▸ **Task description**:
Reproduce, without any change, the span of lines from the opening of the records below to the line containing "unfold directions_valid, is_direction.", inclusive.

──────── Task material

Lemma can_flip_loop_enough b p dx dy :
  is_direction dx dy ->
  forall f1 f2 nx ny fl,
    (room dx dy nx ny < f1)%nat -> (room dx dy nx ny < f2)%nat ->
    can_flip_loop f1 b p dx dy nx ny fl = can_flip_loop f2 b p dx dy nx ny fl.
Proof.
  intros Hd. induction f1 as [|f1 IH]; intros f2 nx ny fl H1 H2; [lia|].
  destruct f2 as [|f2]; [lia|]. simpl.
  destruct (in_bounds nx ny) eqn:Hb; [|reflexivity].
  pose proof (room_step dx dy nx ny Hd Hb) as Hs.
  destruct (cell b (nx * 8 + ny) =? - p); [|reflexivity].
  apply IH; lia.
Qed.

Lemma flip_loop_enough b p dx dy :
  is_direction dx dy ->
  forall f1 f2 nx ny acc,
    (room dx dy nx ny < f1)%nat -> (room dx dy nx ny < f2)%nat ->
    flip_loop f1 b p dx dy nx ny acc = flip_loop f2 b p dx dy nx ny acc.
Proof.
  intros Hd. induction f1 as [|f1 IH]; intros f2 nx ny acc H1 H2; [lia|].
  destruct f2 as [|f2]; [lia|]. simpl.
  destruct (in_bounds nx ny) eqn:Hb; [|reflexivity].
  pose proof (room_step dx dy nx ny Hd Hb) as Hs.
  destruct (cell b (nx * 8 + ny) =? 0); [reflexivity|].
  destruct (cell b (nx * 8 + ny) =? p); [reflexivity|].
  apply IH; lia.
Qed.

(** More fuel than [walk_fuel] never changes [can_flip]'s loop. *)
Lemma can_flip_fuel b p dx dy nx ny fl fuel :
  is_direction dx dy -> (walk_fuel <= fuel)%nat ->
  can_flip_loop fuel b p dx dy nx ny fl
  = can_flip_loop walk_fuel b p dx dy nx ny fl.
Proof.
  intros Hd Hf. unfold walk_fuel in *.
  destruct (in_bounds nx ny) eqn:Hb.
  - pose proof (room_bound dx dy nx ny Hd Hb).
    apply can_flip_loop_enough; [exact Hd|lia|lia].
  - destruct fuel as [|fuel]; [lia|]. simpl. now rewrite Hb.
Qed.

Lemma flip_loop_fuel b p dx dy nx ny acc fuel :
  is_direction dx dy -> (walk_fuel <= fuel)%nat ->
  flip_loop fuel b p dx dy nx ny acc
  = flip_loop walk_fuel b p dx dy nx ny acc.
Proof.
  intros Hd Hf. unfold walk_fuel in *.
  destruct (in_bounds nx ny) eqn:Hb.
  - pose proof (room_bound dx dy nx ny Hd Hb).
    apply flip_loop_enough; [exact Hd|lia|lia].
  - destruct fuel as [|fuel]; [lia|]. simpl. now rewrite Hb.
Qed.

Lemma directions_valid_ok d :
  In d directions_valid -> is_direction (fst d) (snd d).
Proof.
  unfold directions_valid, is_direction. simpl.
  intros H; repeat (destruct H as [<-|H]; [simpl; lia|]); destruct H.
Qed.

────────────────

▸ **Written answer**:
Lemma can_flip_loop_enough b p dx dy :
  is_direction dx dy ->
  forall f1 f2 nx ny fl,
    (room dx dy nx ny < f1)%nat -> (room dx dy nx ny < f2)%nat ->
    can_flip_loop f1 b p dx dy nx ny fl = can_flip_loop f2 b p dx dy nx ny fl.
Proof.
  intros Hd. induction f1 as [|f1 IH]; intros f2 nx ny fl H1 H2; [lia|].
  destruct f2 as [|f2]; [lia|]. simpl.
  destruct (in_bounds nx ny) eqn:Hb; [|reflexivity].
  pose proof (room_step dx dy nx ny Hd Hb) as Hs.
  destruct (cell b (nx * 8 + ny) =? - p); [|reflexivity].
  apply IH; lia.
Qed.

Lemma flip_loop_enough b p dx dy :
  is_direction dx dy ->
  forall f1 f2 nx ny acc,
    (room dx dy nx ny < f1)%nat -> (room dx dy nx ny < f2)%nat ->
    flip_loop f1 b p dx dy nx ny acc = flip_loop f2 b p dx dy nx ny acc.
Proof.
  intros Hd. induction f1 as [|f1 IH]; intros f2 nx ny acc H1 H2; [lia|].
  destruct f2 as [|f2]; [lia|]. simpl.
  destruct (in_bounds nx ny) eqn:Hb; [|reflexivity].
  pose proof (room_step dx dy nx ny Hd Hb) as Hs.
  destruct (cell b (nx * 8 + ny) =? 0); [reflexivity|].
  destruct (cell b (nx * 8 + ny) =? p); [reflexivity|].
  apply IH; lia.
Qed.

(** More fuel than [walk_fuel] never changes [can_flip]'s loop. *)
Lemma can_flip_fuel b p dx dy nx ny fl fuel :
  is_direction dx dy -> (walk_fuel <= fuel)%nat ->
  can_flip_loop fuel b p dx dy nx ny fl
  = can_flip_loop walk_fuel b p dx dy nx ny fl.
Proof.
  intros Hd Hf. unfold walk_fuel in *.
  destruct (in_bounds nx ny) eqn:Hb.
  - pose proof (room_bound dx dy nx ny Hd Hb).
    apply can_flip_loop_enough; [exact Hd|lia|lia].
  - destruct fuel as [|fuel]; [lia|]. simpl. now rewrite Hb.
Qed.

Lemma flip_loop_fuel b p dx dy nx ny acc fuel :
  is_direction dx dy -> (walk_fuel <= fuel)%nat ->
  flip_loop fuel b p dx dy nx ny acc
  = flip_loop walk_fuel b p dx dy nx ny acc.
Proof.
  intros Hd Hf. unfold walk_fuel in *.
  destruct (in_bounds nx ny) eqn:Hb.
  - pose proof (room_bound dx dy nx ny Hd Hb).
    apply flip_loop_enough; [exact Hd|lia|lia].
  - destruct fuel as [|fuel]; [lia|]. simpl. now rewrite Hb.
Qed.

Lemma directions_valid_ok d :
  In d directions_valid -> is_direction (fst d) (snd d).
Proof.
  unfold directions_valid, is_direction. simpl.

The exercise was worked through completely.